* _WHAT YOU NEED TO DO_
Return verbatim every line from the first line of the data below to the line that contains "and nothing else: on", inclusive, and no further.

* _DATA IN THIS EXERCISE_

Lemma matches_found_restamp today today' dob_map fixtures players :
  matches_found today' dob_map fixtures players
  = map (restamp today') (matches_found today dob_map fixtures players).
Proof.
  unfold matches_found. rewrite map_flat_map.
  apply flat_map_ext. intros p. unfold player_matches.
  destruct (resolve_dob dob_map p) as [p_dob|]; [|done].
  rewrite map_flat_map. apply flat_map_ext. intros m.
  by destruct (birthday_match (kickoff m) p_dob).
Qed.

(** X15: the date of the run decides the status and the class of a record
    and nothing else: on another day the run finds the same records in
    the same order, stamped for that day, and ends in the same way. *)
Theorem clock_only_stamps w today :
  found (with_now w today) = map (restamp today) (found w)
  /\ (forall df, get_data w = Return df ->
        get_data (with_now w today)
        = Return {| columns := columns df;
                    rows := map (restamp today) (rows df) |})
  /\ (forall e, get_data w = Raise e -> get_data (with_now w today) = Raise e).
Proof.
  assert (Hfound : found (with_now w today) = map (restamp today) (found w)).
  { unfold found. simpl.
    destruct (fetch_roster (bootstrap_static w)) as [[teams players]|];
      [|done].
    case_bool_decide; [done|].
    destruct (fetch_fixtures (fixtures_api w) teams); [|done].
    apply matches_found_restamp. }
  split; [done|].
  assert (Hdata : get_data (with_now w today)
                  = match get_data w with
                    | Return df =>
                        Return {| columns := columns df;
                                  rows := map (restamp today) (rows df) |}
                    | Raise e => Raise e
                    end).
  { unfold get_data. simpl.
    destruct (fetch_roster (bootstrap_static w)) as [[teams players]|];
      [|done].
    case_bool_decide; [done|].
    destruct (fetch_fixtures (fixtures_api w) teams) as [fixtures|]; [|done].
    rewrite (matches_found_restamp (now w) today).
    apply sort_values_Date_restamp. }
  rewrite Hdata. split.
  - by intros df ->.
  - by intros e ->.
Qed.

End Clock.

(* ===================================================================== *)
(** * The further properties on the example runs *)
(* ===================================================================== *)

Section FurtherRuns.
#[local] Existing Instance ascii_str.

Example twice_bound_index :
  get_wikidata_birthdays (Some twice_bound)
  = {[ "john smith" := mkdate 1998 5 10 ]}.
Proof. vm_compute. reflexivity. Qed.


Lemma placeholder_iff_early_return_witness :
  get_data scenario1 = Return scenario1_frame
  /\ (empty scenario1_frame = true <-> returns_early scenario1)
  /\ (returns_early scenario1 -> scenario1_frame = DataFrame_empty)
  /\ (~ returns_early scenario1 ->
      columns scenario1_frame = record_columns
      /\ length (rows scenario1_frame) = length (found scenario1)
      /\ found scenario1 <> []).
Proof.
  split; [vm_compute; reflexivity|].
  apply (placeholder_iff_early_return scenario1 scenario1_frame).
  vm_compute; reflexivity.
Defined.

Lemma matcher_complete_witness :
  origin scenario1 scenario1_record john_smith_player (mkdate 1998 5 10)
         scenario1_fixture
  /\ exists df,
       get_data scenario1 = Return df /\ In scenario1_record (rows df).
Proof.
  assert (Horigin : origin scenario1 scenario1_record john_smith_player
                           (mkdate 1998 5 10) scenario1_fixture).
  { exists alpha_beta, [john_smith_player], [scenario1_fixture].
    repeat split; try (vm_compute; reflexivity); simpl; auto. }
  split; [exact Horigin|].
  apply (matcher_complete scenario1 scenario1_record john_smith_player
           (mkdate 1998 5 10) scenario1_fixture Horigin).
Defined.

Lemma report_of_found_records_witness :
  get_data scenario1 = Return scenario1_frame
  /\ found scenario1 <> []
  /\ len scenario1_frame = length (found scenario1)
  /\ rows scenario1_frame ≡ₚ found scenario1
  /\ main scenario1
     = Written "index.html"
         (html_head (length (found scenario1))
          +:+ html_cards (rows scenario1_frame) +:+ "</body></html>").
Proof.
  assert (Hfound : found scenario1 <> []).
  { vm_compute. discriminate. }
  split; [vm_compute; reflexivity|]. split; [exact Hfound|].
  apply (report_of_found_records scenario1 scenario1_frame);
    [vm_compute; reflexivity|exact Hfound].
Defined.

Lemma team_name_of_last_listing_witness :
  fetch_roster (Some (two_teams, [john_smith]))
    = Return (alpha_beta, [john_smith_player])
  /\ In john_smith_player [john_smith_player]
  /\ Team_Name john_smith_player
     = last (names_of_id (team (element john_smith_player)) two_teams).
Proof.
  split; [vm_compute; reflexivity|]. split; [simpl; auto|].
  apply (team_name_of_last_listing two_teams [john_smith] alpha_beta
           [john_smith_player]);
    [vm_compute; reflexivity|simpl; auto].
Defined.

Lemma empty_answer_gives_empty_report_witness :
  fixtures_api scenario1_no_fixtures = Some []
  /\ get_data scenario1_no_fixtures = Return DataFrame_empty
  /\ main scenario1_no_fixtures = Written "index.html" html_empty_report.
Proof.
  split; [reflexivity|].
  apply (empty_answer_gives_empty_report scenario1_no_fixtures).
  right. reflexivity.
Defined.

Lemma fixture_without_kickoff_is_dropped_witness :
  fixtures_api scenario1_postponed
    = Some [ {| team_h := 2; team_a := 1; kickoff_time := None |};
             {| team_h := 1; team_a := 2;
                kickoff_time := Some (mkdate 2026 5 10) |} ]
  /\ get_data scenario1_postponed
     = get_data (with_fixtures scenario1_postponed (fixtures_api scenario1))
  /\ main scenario1_postponed
     = main (with_fixtures scenario1_postponed (fixtures_api scenario1)).
Proof.
  split; [reflexivity|].
  apply (fixture_without_kickoff_is_dropped scenario1_postponed []
           {| team_h := 2; team_a := 1; kickoff_time := None |}
           [ {| team_h := 1; team_a := 2;
                kickoff_time := Some (mkdate 2026 5 10) |} ]);
    [reflexivity|reflexivity|simpl; discriminate].
Defined.

Lemma fixtures_without_kickoff_end_in_KeyError_witness :
  get_data scenario1_unscheduled = Raise (KeyError "Date")
  /\ main scenario1_unscheduled = Uncaught (KeyError "Date").
Proof.
  apply (fixtures_without_kickoff_end_in_KeyError scenario1_unscheduled
           alpha_beta [john_smith_player]
           [ {| team_h := 1; team_a := 2; kickoff_time := None |} ]).
  - vm_compute; reflexivity.
  - vm_compute. discriminate.
  - reflexivity.
  - discriminate.
  - repeat constructor.
Defined.

Lemma record_is_made_of_the_answers_witness :
  exists e f t,
    In e [john_smith]
    /\ In f [ {| team_h := 1; team_a := 2;
                 kickoff_time := Some (mkdate 2026 5 10) |} ]
    /\ In t two_teams
    /\ Player scenario1_record = first_name e +:+ " " +:+ second_name e
    /\ kickoff_time f = Some (Date scenario1_record)
    /\ id t = team e /\ Team scenario1_record = Some (name t).
Proof.
  apply (record_is_made_of_the_answers scenario1 scenario1_frame
           scenario1_record two_teams [john_smith]);
    [reflexivity|reflexivity|vm_compute; reflexivity|simpl; auto].
Defined.

Lemma records_join_on_team_id_witness :
  exists e f,
    In e [john_smith]
    /\ In f [ {| team_h := 1; team_a := 2;
                 kickoff_time := Some (mkdate 2026 5 10) |} ]
    /\ Player scenario1_record = first_name e +:+ " " +:+ second_name e
    /\ kickoff_time f = Some (Date scenario1_record)
    /\ (team e = team_h f \/ team e = team_a f).
Proof.
  apply (records_join_on_team_id scenario1 scenario1_frame
           scenario1_record two_teams [john_smith]);
    [|reflexivity|reflexivity|vm_compute; reflexivity|simpl; auto].
  intros t1 t2 [<-|[<-|[]]] [<-|[<-|[]]]; simpl; intros Hname;
    first [reflexivity | discriminate Hname].
Defined.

* _TASK OUTPUT_
Lemma matches_found_restamp today today' dob_map fixtures players :
  matches_found today' dob_map fixtures players
  = map (restamp today') (matches_found today dob_map fixtures players).
Proof.
  unfold matches_found. rewrite map_flat_map.
  apply flat_map_ext. intros p. unfold player_matches.
  destruct (resolve_dob dob_map p) as [p_dob|]; [|done].
  rewrite map_flat_map. apply flat_map_ext. intros m.
  by destruct (birthday_match (kickoff m) p_dob).
Qed.

(** X15: the date of the run decides the status and the class of a record
    and nothing else: on another day the run finds the same records in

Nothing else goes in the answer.